北朝鮮、テロ関与認めず=風化進む大韓機爆破事件時事通信

 【ソウル12日時事】米国が北朝鮮をテロ支援国に指定したきっかけは1987年11月に起き、115人が犠牲になった大韓航空機爆破事件だった。しかし、北朝鮮は工作員による犯行が明らかになったこの事件について謝罪どころか関与さえ認めておらず、米国も指定解除に当たり北朝鮮の責任追及に踏み込まなかった。
 被害を受けた韓国でも事件の記憶は風化しており、日本のように指定解除に反対する世論は盛り上がらない。
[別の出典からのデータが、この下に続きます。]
(** * myers-diff: a shallow embedding of the diff engine and its properties

    The development follows the JavaScript source ([class Encoder],
    [class EncodeContext], [class Myers]).  JavaScript numbers are
    modelled by [Z] (every quantity below is an array index or a small
    sum of array lengths, so double arithmetic is exact on them; the
    length arguments of the search are the lengths of the two code
    sequences, far below 2^53), plain
    objects used as dictionaries by [gmap], sparse arrays by [gmap Z],
    and exceptions by the [result] type. *)

From stdpp Require Import gmap strings list fin_maps.
From Stdlib Require Import ZArith Lia Sorted.

Local Open Scope Z_scope.

(** ** JavaScript values that reach the engine *)

(** The [lhs] / [rhs] arguments of [Myers.diff]. *)
Inductive js_text :=
| JUndefined
| JNull
| JString (s : string).

(** What [diff_codes[line]] can evaluate to.  [diff_codes] is created as
    the object literal [{}], so a key that is not an own property is
    looked up on [Object.prototype]: for the property names listed in
    [object_prototype_keys] the read yields the inherited member, not
    [undefined]. *)
Inductive code :=
| CNum (n : Z)
| CInherited (name : string).

#[global] Instance code_eq_dec : EqDecision code.
Proof. solve_decision. Defined.

Definition object_prototype_keys : list string :=
  [ "constructor"; "__defineGetter__"; "__defineSetter__"; "hasOwnProperty";
    "__lookupGetter__"; "__lookupSetter__"; "isPrototypeOf";
    "propertyIsEnumerable"; "toString"; "valueOf"; "__proto__";
    "toLocaleString" ]%string.

(** Exceptions.  [SyntaxError] is what [new RegExp] throws for a
    pattern that is not a regular expression, [TypeError] what calling
    [replace] on [undefined] throws.  [UnsetSlot] and [OutOfFuel] are
    boundaries of the model, not JavaScript errors: the first marks a
    read of a diagonal-vector slot that was never written (JavaScript
    would go on with [undefined]), the second an exhausted recursion
    budget.  Neither occurs in a comparison (lemmas
    [getShortestMiddleSnake_spec], [getLongestCommonSubsequence_spec]
    and [diff_run] below). *)
Inductive error :=
| IllegalArgument (arg : string)
| UnexpectedState
| SyntaxError
| TypeError
| UnsetSlot
| OutOfFuel.

Inductive result (A : Type) :=
| Ok (a : A)
| Err (e : error).
Arguments Ok {A} a.
Arguments Err {A} e.

#[global] Instance result_bind : MBind result := fun A B f r =>
  match r with
  | Ok a => f a
  | Err e => Err e
  end.

(** [a === b] on array reads: a missing index reads [undefined], and
    [undefined === undefined] holds. *)
Definition js_eq (a b : option code) : bool := bool_decide (a = b).

(** [codes[x]] for the dense index-keyed object [_codes]. *)
Definition code_at (codes : list code) (x : Z) : option code :=
  if x <? 0 then None else codes !! Z.to_nat x.

(** Truthiness of a marker read [modified[i]]: unset and [false] are
    falsy. *)
Definition marked (modified : gmap Z bool) (i : Z) : bool :=
  match modified !! i with
  | Some b => b
  | None => false
  end.

(** ** class Encoder *)

Record Encoder := {
  enc_code : Z;
  diff_codes : gmap string Z
}.

Definition Encoder_new : Encoder := {| enc_code := 0; diff_codes := ∅ |}.

Definition getCode (e : Encoder) (line : string) : option code :=
  match diff_codes e !! line with
  | Some n => Some (CNum n)
  | None =>
      if bool_decide (line ∈ object_prototype_keys)
      then Some (CInherited line)
      else None
  end.

Definition getCodes (e : Encoder) : gmap string Z := diff_codes e.

Definition newCode (e : Encoder) (line : string) : Z * Encoder :=
  let c := enc_code e + 1 in
  (c, {| enc_code := c; diff_codes := <[line := c]> (diff_codes e) |}).

(** ** class EncodeContext *)

Record Settings := {
  compare : string;
  ignoreWhitespace : bool;
  splitLinesRegex : string;
  splitWordsRegex : string;
  splitCharsRegex : string
}.

(** The context keeps a reference to the encoder it was built with; the
    field holds the state of that shared object. *)
Record EncodeContext := {
  encoder : Encoder;
  _codes : list code;
  _modified : gmap Z bool
}.

Definition ctx_length (c : EncodeContext) : Z := Z.of_nat (length (_codes c)).

(** The loop of [_init]: one code per line, looked up or allocated. *)
Fixpoint init_loop (strip : string -> string) (ws : bool)
    (e : Encoder) (lines : list string) : list code * Encoder :=
  match lines with
  | [] => ([], e)
  | l :: rest =>
      let line := if ws then strip l else l in
      match getCode e line with
      | Some aCode =>
          let '(cs, e') := init_loop strip ws e rest in (aCode :: cs, e')
      | None =>
          let '(c, e1) := newCode e line in
          let '(cs, e') := init_loop strip ws e1 rest in (CNum c :: cs, e')
      end
  end.

Definition _init (strip : string -> string) (e : Encoder)
    (lines : list string) (settings : Settings) : EncodeContext :=
  let '(cs, e') := init_loop strip (ignoreWhitespace settings) e lines in
  {| encoder := e'; _codes := cs; _modified := ∅ |}.

(** [for (key in keyCodes) if (keyCodes[key] === ckey) return key]: the
    first own key holding the code.  No two keys hold the same code
    (field [wf_inj] of [encoder_wf] below), so the enumeration order is
    immaterial. *)
Definition key_of_code (m : gmap string Z) (c : code) : option string :=
  match c with
  | CNum n =>
      fst <$> List.find (fun kv => bool_decide (snd kv = n)) (map_to_list m)
  | CInherited _ => None
  end.

Definition getLine (c : EncodeContext) (n : Z) : option string :=
  match code_at (_codes c) n with
  | None => None
  | Some ckey => key_of_code (getCodes (encoder c)) ckey
  end.

Section Tokenizer.

(** The two regular-expression facilities the constructor relies on:
    [regex_split re text] is [text.split(new RegExp(re, "g"))] and
    [strip text] is [text.replace(/\s+/g, '')].  Here [regex_split]
    stands for a split that succeeds and yields strings; a pattern that
    does not compile and a split that yields [undefined] are the
    subject of [Myers_diff] below, which agrees with [diff] wherever
    neither arises (lemma [Myers_diff_diff]). *)
Variable regex_split : string -> string -> list string.
Variable strip : string -> string.

(** [text && text.length]: only a non-empty string is split. *)
Definition split_text (text : js_text) (settings : Settings) : list string :=
  match text with
  | JString s =>
      if bool_decide (s = EmptyString) then []
      else if bool_decide (compare settings = "chars"%string)
           then regex_split (splitCharsRegex settings) s
      else if bool_decide (compare settings = "words"%string)
           then regex_split (splitWordsRegex settings) s
      else regex_split (splitLinesRegex settings) s
  | _ => []
  end.

Definition EncodeContext_new (e : Encoder) (text : js_text)
    (settings : Settings) : EncodeContext :=
  _init strip e (split_text text settings) settings.

Definition encode := EncodeContext_new.

End Tokenizer.

(** ** class Myers *)

(** *** compare_lcs *)

(** The [item] handed to the callback; [diff]'s callback then stores the
    two contexts in it. *)
Record Change := {
  lhs_at : Z;
  lhs_del : Z;
  lhs_ctx : option EncodeContext;
  rhs_at : Z;
  rhs_add : Z;
  rhs_ctx : option EncodeContext
}.

(** [while (line < length && (other >= other_length || modified[line])) line++],
    with [stop] standing for [other >= other_length]. *)
Fixpoint skip_modified (n : nat) (modified : gmap Z bool) (len : Z)
    (stop : bool) (line : Z) : Z :=
  if (line <? len) && (stop || marked modified line) then
    match n with
    | O => line
    | S n' => skip_modified n' modified len stop (line + 1)
    end
  else line.

Section CompareLcs.

Context {St : Type}.
Variables (lhs_modified : gmap Z bool) (lhs_codes_length : Z).
Variables (rhs_modified : gmap Z bool) (rhs_codes_length : Z).
Variable callback : Change -> St -> St.

Definition make_item (lhs_start lhs_line rhs_start rhs_line : Z) : Change :=
  {| lhs_at := Z.min lhs_start
                 (if bool_decide (lhs_codes_length = 0) then 0
                  else lhs_codes_length - 1);
     lhs_del := lhs_line - lhs_start;
     lhs_ctx := None;
     rhs_at := Z.min rhs_start
                 (if bool_decide (rhs_codes_length = 0) then 0
                  else rhs_codes_length - 1);
     rhs_add := rhs_line - rhs_start;
     rhs_ctx := None |}.

(** The outer [while]; [acc] is the state the callback works on. *)
Fixpoint compare_loop (n : nat) (lhs_line rhs_line : Z) (acc : St) : result St :=
  if (lhs_line <? lhs_codes_length) || (rhs_line <? rhs_codes_length) then
    match n with
    | O => Err OutOfFuel
    | S n' =>
        if (lhs_line <? lhs_codes_length) && negb (marked lhs_modified lhs_line)
           && (rhs_line <? rhs_codes_length) && negb (marked rhs_modified rhs_line)
        then compare_loop n' (lhs_line + 1) (rhs_line + 1) acc
        else
          let lhs_start := lhs_line in
          let rhs_start := rhs_line in
          let lhs_line :=
            skip_modified (Z.to_nat (lhs_codes_length - lhs_line)) lhs_modified
              lhs_codes_length (bool_decide (rhs_codes_length <= rhs_line)) lhs_line in
          let rhs_line :=
            skip_modified (Z.to_nat (rhs_codes_length - rhs_line)) rhs_modified
              rhs_codes_length (bool_decide (lhs_codes_length <= lhs_line)) rhs_line in
          if (lhs_start <? lhs_line) || (rhs_start <? rhs_line)
          then compare_loop n' lhs_line rhs_line
                 (callback (make_item lhs_start lhs_line rhs_start rhs_line) acc)
          else compare_loop n' lhs_line rhs_line acc
    end
  else Ok acc.

(** Every turn of the outer loop advances a position, so the two lengths
    bound the number of turns. *)
Definition compare_lcs (acc : St) : result St :=
  compare_loop (Z.to_nat lhs_codes_length + Z.to_nat rhs_codes_length) 0 0 acc.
韓国政府は逆に指定解除が核放棄プロセスに寄与すると歓迎する姿勢で、「(指定解除は)米国の法律に基づいたもの」(金塾朝鮮半島平和交渉本部長)と淡々とした対応だ。
 そもそも遺族の多くが事件当時の韓国政府の対応に強い不信感を持ち、事件が北朝鮮によるテロではなく、韓国の情報機関による「自作自演」だったと主張している。盧武鉉前政権時代には政府レベルの再調査が行われ、昨年には北朝鮮工作機関による犯行と改めて確認されたものの、遺族側は納得していない。
 被害者家族会の車玉貞会長は指定解除に当たり、「事件はでっちあげで、われわれも被害者だが北朝鮮も被害者」と反対しない立場だ。「日本がなぜ反対するのか理解できない」とまで語る。
 北朝鮮の関与の有無が明確にされないままテロ支援国指定が解除されたことで、大韓機事件の風化はますます進みそうだ。